Members of the Economic Freedom Fighters after walking out of a parliamentary disciplinary hearing over the 'pay back the money' debacle.
The parliamentary committee looking into the disciplinary conduct of the Economic Freedom Fighters (EFF) MPs continues with its disciplinary hearing despite the party’s MPs walking out and renouncing the parliamentary process as unfair.
The MPs in question left the inquiry, which started on Tuesday morning, shortly after EFF leader Julius Malema made a representation on behalf of himself and the 19 MPs charged alongside him to the parliamentary powers and privileges committee.
The committee is tasked with determining whether the MPs in chanting “pay back the money” to President Jacob Zuma during question time in the National Assembly on August 21, constituted contempt of Parliament In his 89-point submission on Tuesday.
Malema made a slew of allegations of unfairness and bias against the ruling ANC, saying that the outcome of the process was already pre-determined following numerous calls by senior ANC leaders for Parliament to mete out the harshest sentences against the EFF. He then walked out of the meeting with 18 other EFF MPs shortly after making the submission.
One of the charged MPs, Magdalene Moonsamy, did not attend the hearing.
In absentia
The committee continued in their absence and when it reconvenes on Wednesday morning, it will have to decide on whether it should consider Malema’s representation or not.
One ANC MP, Richard Mdakane, had already dismissed Malema’s 23-minute representation as a “broad and sweeping political statement; grandstanding that did not respond to the charges”.
Mdakane pointed out that there was no parliamentary rule that provided for a member who has been charged to make a presentation on behalf of himself and other members who are charged on a similar matter.
Speaking to the Mail & Guardian after the meeting, chairperson of the committee, Lemias Mashile of the ANC, said the committee will have to decide whether the EFF document should be taken into consideration. “The mere fact that it has been presented will need the committee to make a decision on the matter but when it comes to its content, it will depend on the legal advice that we get from the legal advisors,” said Mashile.
He said that among the problems with the representation was that it was not done under oath and therefore its legal standing was not clear.
‘Abscondment’
Mashile, like other ANC MPs in the committee claimed that the EFF’s departure from the committee after Malema’s presentation was not a “walk out … but it is some sort of an abscondment”. It was not a walk-out because they left during an adjournment, after he [Mashile] had already announced that there would be a 10-minute adjournment to discuss the EFF presentation, he said.
Mashile said it was disappointing that the EFF MPs chose to leave the hearing instead of staying in and being part of the decision-making process. “Of course, as a committee, we would have loved for them to be in for the hearing to continue during their presence.”
“We would like it if they could think differently and come back and participate in the hearing because it is in their own good that the decisions that are reached are reached with their input and having considered their evidence,” he added.
The rules of the National Assembly provide for the hearing to continue in the charged MPs’ absence. “We will continue as such until they come back, or until we conclude with the hearing,” said Mashile.
Committee there to ‘execute orders’
Malema had also claimed that the ANC MPs, who sit in the committee, were merely there to execute the orders of their leaders – who had deployed them to Parliament and to whom they are indebted for the seats they occupy in Parliament.
He called on the Powers and Privileges Committee to stop the entire process saying it was illegitimate and unconstitutional and was contaminated by the ANC acting as a complainant, judge and possibly witnesses if the case proceeds.

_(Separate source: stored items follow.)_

Lemma parse_command (a : list Z) (rest globals unsupported : list (list Z)) :
  starts_with a (str "-") = false →
  parse_globals (a :: rest) globals unsupported =
  Ok {| global_arguments := globals; command := Some a; command_arguments := rest;
        global_unsupported := unsupported |}.
Proof.
  intros Ha. cbn [parse_globals]. rewrite bool_decide_eq_false_2 by (intros ->; done).
  rewrite (no_dash_list a GLOBAL_VALUE_OPTIONS), (no_dash_list a GLOBAL_FLAG_OPTIONS) by done.
  assert (global_value_prefix a = None) as ->.
  { unfold global_value_prefix. destruct (List.find _ _) as [x|] eqn:Ef; [|done].
    apply List.find_some in Ef as [Hin Hx]. apply list_elem_of_In in Hin.
    apply list_elem_of_filter in Hin as [Hd _]. apply starts_with_true in Hd as [r ->].
    by rewrite (no_dash_prefix a) in Hx. }
  unfold compact_global_value. by rewrite !no_dash_prefix by done.
Qed.

Lemma parse_unknown (a : list Z) (rest globals unsupported : list (list Z)) :
  starts_with a (str "-") = true → a ≠ str "--" →
  contains_str GLOBAL_VALUE_OPTIONS a = false → global_value_prefix a = None →
  compact_global_value a = false → contains_str GLOBAL_FLAG_OPTIONS a = false →
  parse_globals (a :: rest) globals unsupported =
  parse_globals rest (globals ++ [a]) (unsupported ++ [a]).
Proof.
  intros Hdash Hsep Hval Hpre Hcomp Hflag. cbn [parse_globals].
  by rewrite (bool_decide_eq_false_2 (a = str "--")), Hval, Hpre, Hcomp, Hflag, Hdash by done.
Qed.

Lemma parse_positional (op : Operation) (a : list Z) (rest : list (list Z))
    (st : operation_state) :
  starts_with a (str "-") = false →
  parse_operation_loop op (a :: rest) st = parse_operation_loop op rest (add_positionals [a] st).
Proof.
  intros Ha. cbn [parse_operation_loop]. rewrite !bool_decide_eq_false_2 by (intros ->; done).
  rewrite (no_dash_list a [_; _]), (no_dash_list a (broad_options op)),
    (no_dash_list a (value_options op)), (no_dash_list a (flag_options op)) by (by destruct op).
  assert (strip_prefix (str "--repo=") a = None) as ->.
  { destruct (strip_prefix _ a) as [r|] eqn:E; [|done]. apply strip_prefix_Some in E as ->. done. }
  assert (long_value_option op a = false) as ->.
  { unfold long_value_option. rewrite !(no_dash_prefix a) by done. rewrite !orb_false_r.
    apply not_true_iff_false. intros He. apply existsb_exists in He as (x & Hin & Hx).
    apply list_elem_of_In, list_elem_of_filter in Hin as [Hd _].
    apply starts_with_true in Hd as [r ->]. by rewrite (no_dash_prefix a) in Hx. }
  assert (compact_value_option op a = false ∧ optional_value_option op a = false) as [-> ->].
  { unfold compact_value_option, optional_value_option. destruct op; cbn [existsb];
      rewrite ?(no_dash_list a [_; _; _]), !(no_dash_prefix a) by done; done. }
  by rewrite Ha.
Qed.

Lemma parse_repo_option (url : list Z) (rest : list (list Z)) (st : operation_state) :
  url ≠ [] →
  parse_operation_loop Push ((str "--repo=" ++ url) :: rest) st =
  parse_operation_loop Push rest (set_repository url st).
Proof.
  intros Hu. cbn [parse_operation_loop].
  assert (∀ l, forallb (λ x, negb (starts_with x (str "--repo="))) l = true →
               contains_str l (str "--repo=" ++ url) = false) as Hl.
  { intros l Hf. apply bool_decide_eq_false_2. intros Hin. apply list_elem_of_In in Hin.
    rewrite forallb_forall in Hf. specialize (Hf _ Hin). apply negb_true_iff, not_true_iff_false in Hf.
    apply Hf, starts_with_true. by exists url. }
  rewrite !Hl by done. rewrite !bool_decide_eq_false_2 by done.
  assert (strip_prefix (str "--repo=") (str "--repo=" ++ url) = Some url) as ->
    by by apply strip_prefix_Some.
  by destruct url.
Qed.

(** ** A sample repository *)

(** A reader of [https] URLs, enough for the samples. *)
Definition sample_url : UrlApi :=
  {| url_parse value :=
       match strip_prefix (str "https://") value with
       | Some rest =>
           match split_once ch_slash rest with
           | Some (host, path) =>
               Some {| url_scheme := str "https"; url_host := Some host; url_port := None;
                       url_path := ch_slash :: path; url_has_query := false;
                       url_has_fragment := false |}
           | None => None
           end
       | None => None
       end |}.

Definition sample_service : GuardService :=
  {| policy :=
       {| schema_version := 1;
          selected_repository := {| id_host := str "github.com"; id_owner := str "acme";
                                    id_name := str "app" |};
          selected_workspace := str "/w";
          branch_protection := BranchPolicyConfiguration_default;
          environment := EnvironmentPolicy_default;
          github_https_auth := false; git_ssh_auth := false;
          limits := GuardLimits_default |};
     branches := sample_branches; service_environment := ∅ |}.

(** A clone of the selected repository on branch [feature/a], without
    configuration of its own. *)
Definition sample_oracle : oracle :=
  let prints (text : list Z) :=
    Ok {| exit_code := Some 0; stdout := text; stderr := [] |} in
  {| reply_query arguments :=
       if bool_decide (str "get-url" ∈ arguments)
       then prints (str "https://github.com/acme/app.git")
       else if bool_decide (str "ls-remote" ∈ arguments) then prints (default [] (last arguments))
       else if bool_decide (str "--show-current" ∈ arguments) then prints (str "feature/a")
       else if bool_decide (str "--show-toplevel" ∈ arguments) then prints (str "/w")
       else if bool_decide (str "show-ref" ∈ arguments) then prints []
       else Ok {| exit_code := Some 1; stdout := []; stderr := [] |};
     reply_workspace _ := Ok true |}.
(* ===== verification/ProtoFrame.v ===== *)
(** * The guest protocol: authenticated frames
      ([crates/sendbox-protocol/src/frame.rs], the MACs of [crypto.rs])

    A connection after the handshake: [send] writes length-prefixed, numbered and signed
    frames, [receive] reads them from a stream that delivers bytes in any pieces. The reader
    and the writer of a connection share the flag [terminal]. The HMAC is the interface
    [MacApi].

    The theorems show that whatever the stream holds, the messages received are a prefix of
    the messages sent ([authentic_channel]), that on an intact stream all of them are
    received, however it is cut ([channel_delivers]), and that the reader never holds more
    than one frame ([receive_bounded]). *)

From S2P Require Import Prelude RustStr ProtoTypes ProtoCodec.

(** ** The MAC *)

(** HMAC-SHA-256 accepts keys of any length. *)
Class MacApi : Type := { hmac_sha256 : list Z → list Z → list Z }.

Class MacLaws (mac : MacApi) : Prop := {
  hmac_length key data : length (hmac_sha256 key data) = MAC_BYTES;
}.

Section Mac.
Context {mac : MacApi}.

Definition mac_parts (key : list Z) (parts : list (list Z)) : list Z :=
  hmac_sha256 key (concat parts).

Definition verify_mac_parts (key : list Z) (parts : list (list Z)) (proof : list Z)
  : result ProtocolError () :=
  if bool_decide (hmac_sha256 key (concat parts) = proof) then Ok tt
  else Err AuthenticationFailed.

Definition FRAME_DOMAIN : list Z := str "sendbox protocol frame v2".

Definition frame_mac (key unsigned_frame : list Z) : list Z :=
  mac_parts key [FRAME_DOMAIN; unsigned_frame].

Definition verify_frame_mac (key unsigned_frame proof : list Z) : result ProtocolError () :=
  verify_mac_parts key [FRAME_DOMAIN; unsigned_frame] proof.

End Mac.

(** ** Frames *)

Record FrameMetadata : Type := {
  md_version : Z;
  md_session_id : list Z;
  md_direction : MessageDirection;
}.

Record WireFrame : Type := {
  wf_magic : list Z;
  wf_version : Z;
  wf_session_id : list Z;
  wf_direction : MessageDirection;
  wf_sequence : Z;
  wf_body : Message;
  wf_proof : list Z;
}.

Definition frame_metadata (f : WireFrame) : FrameMetadata :=
  {| md_version := wf_version f; md_session_id := wf_session_id f;
     md_direction := wf_direction f |}.

Definition direction_of (value : Z) : option MessageDirection :=
  match value with 1 => Some HostToGuest | 2 => Some GuestToHost | _ => None end.

Record NegotiatedSession : Type := {
  ng_version : Z;
  ng_session_id : list Z;
  ng_capabilities : CapabilitySet;
  ng_limits : FrameLimits;
}.

(** ** Readers, writers and connections *)

Record FramedWriter : Type := {
  w_metadata : FrameMetadata;
  w_limits : FrameLimits;
  w_key : list Z;
  w_next_sequence : Z;
  w_sending : bool;
}.

Record FramedReader : Type := {
  r_metadata : FrameMetadata;
  r_limits : FrameLimits;
  r_key : list Z;
  r_next_sequence : Z;
  r_buffer : list Z;
  r_declared_length : option Z;
}.

(** The two halves and the flag they share. *)
Record AuthenticatedConnection : Type := {
  c_negotiated : NegotiatedSession;
  c_reader : FramedReader;
  c_writer : FramedWriter;
  c_terminal : bool;
}.

Record ConnectionParameters : Type := {
  p_negotiated : NegotiatedSession;
  p_local_direction : MessageDirection;
  p_send_key : list Z;
  p_receive_key : list Z;
}.

Definition connection_new (p : ConnectionParameters) : AuthenticatedConnection :=
  let ng := p_negotiated p in
  {| c_negotiated := ng;
     c_reader :=
       {| r_metadata :=
            {| md_version := ng_version ng; md_session_id := ng_session_id ng;
               md_direction := match p_local_direction p with
                               | HostToGuest => GuestToHost
                               | GuestToHost => HostToGuest
                               end |};
          r_limits := ng_limits ng; r_key := p_receive_key p; r_next_sequence := 0;
          r_buffer := []; r_declared_length := None |};
     c_writer :=
       {| w_metadata :=
            {| md_version := ng_version ng; md_session_id := ng_session_id ng;
               md_direction := p_local_direction p |};
          w_limits := ng_limits ng; w_key := p_send_key p; w_next_sequence := 0;
          w_sending := false |};
     c_terminal := false |}.

Definition set_terminal (c : AuthenticatedConnection) : AuthenticatedConnection :=
  {| c_negotiated := c_negotiated c; c_reader := c_reader c; c_writer := c_writer c;
     c_terminal := true |}.

Definition set_reader (c : AuthenticatedConnection) (r : FramedReader)
  : AuthenticatedConnection :=
  {| c_negotiated := c_negotiated c; c_reader := r; c_writer := c_writer c;
     c_terminal := c_terminal c |}.

Definition set_writer (c : AuthenticatedConnection) (next : Z) (sending : bool)
  : AuthenticatedConnection :=
  let w := c_writer c in
  {| c_negotiated := c_negotiated c; c_reader := c_reader c;
     c_writer := {| w_metadata := w_metadata w; w_limits := w_limits w; w_key := w_key w;
                    w_next_sequence := next; w_sending := sending |};
     c_terminal := c_terminal c |}.

Definition set_input (r : FramedReader) (next : Z) (buffer : list Z) (declared : option Z)
  : FramedReader :=
  {| r_metadata := r_metadata r; r_limits := r_limits r; r_key := r_key r;
     r_next_sequence := next; r_buffer := buffer; r_declared_length := declared |}.

Section Frames.
Context {cbor : CborApi} {mac : MacApi}.

Definition frame_fields (magic : list Z) (md : FrameMetadata) (sequence : Z) (m : Message)
  : list Z :=
  cbor_bytes magic ++ cbor_uint (md_version md) ++ cbor_bytes (md_session_id md) ++
  cbor_uint (direction_u8 (md_direction md)) ++ cbor_uint sequence ++ encode_message m.

Definition encode_unsigned_frame (magic : list Z) (md : FrameMetadata) (sequence : Z)
    (m : Message) : list Z :=
  cbor_array 6 ++ frame_fields magic md sequence m.

Definition encode_signed_frame (md : FrameMetadata) (sequence : Z) (m : Message)
    (proof : list Z) : list Z :=
  cbor_array 7 ++ frame_fields PROTOCOL_MAGIC md sequence m ++ cbor_bytes proof.

Definition decode_signed_frame (bytes : list Z) : result ProtocolError WireFrame :=
  let? ' (length_, l) := cbor_dec get_array bytes in
  let? length_ := ok_or length_ (MalformedEncoding M_frame_indefinite) in
  if negb (length_ =? 7) then Err (MalformedEncoding (M_frame_array_length length_)) else
  let? ' (magic, l) := decode_fixed_bytes 8 l in
  let? ' (version, l) := get_u16 l in
  let? ' (session, l) := decode_fixed_bytes 16 l in
  let? ' (direction, l) := decode_enum u8_max direction_of M_direction l in
  let? ' (sequence, l) := get_u64 l in
  let? ' (message, l) := decode_message_from l in
  let? ' (proof, l) := decode_fixed_bytes MAC_BYTES l in
  let frame := {| wf_magic := magic; wf_version := version; wf_session_id := session;
                  wf_direction := direction; wf_sequence := sequence; wf_body := message;
                  wf_proof := proof |} in
  if negb (bool_decide (l = [])) then Err (MalformedEncoding M_frame_trailing)
  else
    if negb (bool_decide (encode_signed_frame (frame_metadata frame) sequence message proof
                          = bytes))
    then Err NonCanonicalEncoding
    else Ok frame.

(** *** Sending *)

(** How the transport serves a write: it is written and flushed; or the write fails, or the
    caller drops the future, after [n] bytes of the frame; or the flush fails. *)
Inductive write_io : Type :=
| Written
| WriteFailed (n : nat)
| FlushFailed
| SendDropped (n : nat).

Definition frame_bytes (payload : list Z) : list Z :=
  be_bytes 4 (Z.of_nat (length payload)) ++ payload.

(** The connection after, the bytes that left, and the result unless the future was dropped. *)
Definition send (c : AuthenticatedConnection) (m : Message) (io : write_io)
  : AuthenticatedConnection * list Z * option (result ProtocolError ()) :=
  let w := c_writer c in
  if w_sending w || c_terminal c then (c, [], Some (Err WriterPoisoned))
  else if is_handshake m then (c, [], Some (Err HandshakeMessageAfterReady))
  else if w_next_sequence w =? u64_max then (set_terminal c, [], Some (Err SequenceOverflow))
  else
    let unsigned := encode_unsigned_frame PROTOCOL_MAGIC (w_metadata w) (w_next_sequence w) m in
    let proof := frame_mac (w_key w) unsigned in
    let payload := encode_signed_frame (w_metadata w) (w_next_sequence w) m proof in
    let len := Z.of_nat (length payload) in
    let max := max_frame_bytes (w_limits w) in
    if max <? len then (c, [], Some (Err (FrameTooLarge len max)))
    else if u32_max <? len then (c, [], Some (Err (FrameTooLarge len max)))
    else
      let frame := frame_bytes payload in
      let next := w_next_sequence w in
      match io with
      | WriteFailed n => (set_terminal (set_writer c next false), take n frame, Some (Err Io))
      | FlushFailed => (set_terminal (set_writer c next false), frame, Some (Err Io))
      | SendDropped n => (set_terminal (set_writer c next true), take n frame, None)
      | Written => (set_writer c (next + 1) false, frame, Some (Ok tt))
      end.

(** *** Receiving *)

(** What reading from the transport gives, in order: some bytes, an error, or the future is
    dropped while it waits. Past the last event the stream has ended. *)
Inductive read_event : Type :=
| RData (bytes : list Z)
| RError
| RDropped.

Inductive read_result : Type :=
| Got (bytes : list Z)
| ReadFailed
| ReadDropped.

(** A read of at most [n] bytes. *)
Definition read_up_to (n : nat) (src : list read_event) : read_result * list read_event :=
  match src with
  | [] => (Got [], [])
  | RData b :: src =>
      if (length b <=? n)%nat then (Got b, src)
      else (Got (take n b), RData (drop n b) :: src)
  | RError :: src => (ReadFailed, src)
  | RDropped :: src => (ReadDropped, src)
  end.

(** The prefix, once four bytes are there. *)
Definition declare_length (r : FramedReader) : result ProtocolError FramedReader :=
  match r_declared_length r with
  | Some _ => Ok r
  | None =>
      if (4 <=? length (r_buffer r))%nat then
        let declared := be_value (take 4 (r_buffer r)) in
        if declared =? 0 then Err EmptyFrame
        else if max_frame_bytes (r_limits r) <? declared
        then Err (FrameTooLarge declared (max_frame_bytes (r_limits r)))
        else Ok (set_input r (r_next_sequence r) (r_buffer r) (Some declared))
      else Ok r
  end.
(* ===== verification/ProtoHandshake.v ===== *)
(** * The guest protocol: the handshake
      ([crates/sendbox-protocol/src/handshake.rs], the key schedule of [crypto.rs])

    The host and the guest are programs over a stream ([hs]): they read, write, flush and draw
    random bytes. SHA-256 and HKDF are the interface [KdfApi]. [converse] runs the two programs
    against each other. *)

From S2P Require Import Prelude RustStr ProtoTypes ProtoCodec ProtoFrame.

(** ** Programs over a stream *)

(** A read of at most [n] bytes returns some of them, none at the end of the stream, or
    fails. *)
Inductive hs (A : Type) : Type :=
| HRet (a : A)
| HRandom (k : option (list Z) → hs A)
| HWrite (bytes : list Z) (k : bool → hs A)
| HFlush (k : bool → hs A)
| HRead (n : nat) (k : option (list Z) → hs A).

Arguments HRet {A} a.
Arguments HRandom {A} k.
Arguments HWrite {A} bytes k.
Arguments HFlush {A} k.
Arguments HRead {A} n k.

Fixpoint hs_bind {A B : Type} (p : hs A) (f : A → hs B) : hs B :=
  match p with
  | HRet a => f a
  | HRandom k => HRandom (λ r, hs_bind (k r) f)
  | HWrite b k => HWrite b (λ r, hs_bind (k r) f)
  | HFlush k => HFlush (λ r, hs_bind (k r) f)
  | HRead n k => HRead n (λ r, hs_bind (k r) f)
  end.

(** An async function that can fail, and [?]. *)
Definition hsr (A : Type) : Type := hs (result ProtocolError A).

Definition hs_try {A B : Type} (p : hsr A) (f : A → hsr B) : hsr B :=
  hs_bind p (λ r, match r with Ok a => f a | Err e => HRet (Err e) end).

Definition lift {A : Type} (r : result ProtocolError A) : hsr A := HRet r.
Lemma feed_header (h : list Z) (d : FrameDecoder) :
  decoder_ok d → active_mode d = Some ContentLength → expected_body_bytes d = None →
  open_header (header_buffer d ++ h) → blen (header_buffer d ++ h) ≤ d_max_header_bytes d →
  feed_active d h = Ok ([], set_body d (header_buffer d ++ h) [] None).
Proof.
  revert d. induction h as [|b h IH]; intros d Hok Em Ee Hopen Hlen.
  { rewrite (feed_active_nil d ContentLength) by done. rewrite app_nil_r.
    destruct Hok as (_ & _ & Hok). rewrite Em in Hok. destruct Hok as (_ & _ & Hb & _).
    unfold body_inv in Hb. rewrite Ee in Hb. destruct d; simpl in *; subst. done. }
  rewrite feed_active_cons by done.
  assert (body_buffer d = []) as Hb.
  { destruct Hok as (_ & _ & Hok). rewrite Em in Hok. destruct Hok as (_ & _ & Hb & _).
    unfold body_inv in Hb. by rewrite Ee in Hb. }
  assert (feed_active d [b] = Ok ([], set_body d (header_buffer d ++ [b]) [] None)) as E1.
  { unfold feed_active. rewrite Em. unfold feed_content_length. cbn [length Nat.mul Nat.add].
    cbn [content_length_loop]. rewrite Ee. unfold blen in *. rewrite length_app in Hlen.
    cbn [length] in Hlen. rewrite (proj2 (Z.leb_gt _ _)) by lia.
    rewrite (Hopen (header_buffer d ++ [b])) by (exists h; by rewrite <-app_assoc).
    by rewrite Hb. }
  rewrite E1. apply feed_active_byte in E1; [|done].
  rewrite IH; cbn; [by rewrite <-app_assoc|apply E1|done|done|by rewrite <-app_assoc..].
Qed.

Lemma feed_payload (fuel : nat) (d : FrameDecoder) (payload : list Z) :
  expected_body_bytes d = Some (blen payload) → body_buffer d = [] → payload ≠ [] →
  content_length_loop (S fuel) d payload =
  Ok ([{| f_payload := payload; f_raw := header_buffer d ++ payload; f_mode := ContentLength |}],
      set_body d [] [] None).
Proof.
  intros Ee Hb Hne. destruct payload as [|c payload]; [done|]. cbn [content_length_loop].
  rewrite Ee, Hb. cbn [app].
  assert (Z.to_nat (saturating_sub (blen (c :: payload)) (blen [])) = length (c :: payload)) as ->
    by (unfold saturating_sub, blen; cbn [length]; lia).
  rewrite firstn_all, skipn_all, Z.eqb_refl. by rewrite content_length_nil.
Qed.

He wanted the committee to withdraw all the charges against him and his colleagues.
Malema suggested that the committee should charge National Assembly Speaker Baleka Mbete instead for the manner in which she chaired the session on August 21 when MPs were posing oral questions to Zuma.
ANC MPs rejected Malema’s accusations saying the committee was a multi-party committee and not an ANC committee. The committee, which generally meets behind closed doors decided to open its proceedings to the media and the public due to the public interest in the EFF disciplinary matter.
The hearing continues on Wednesday in Parliament.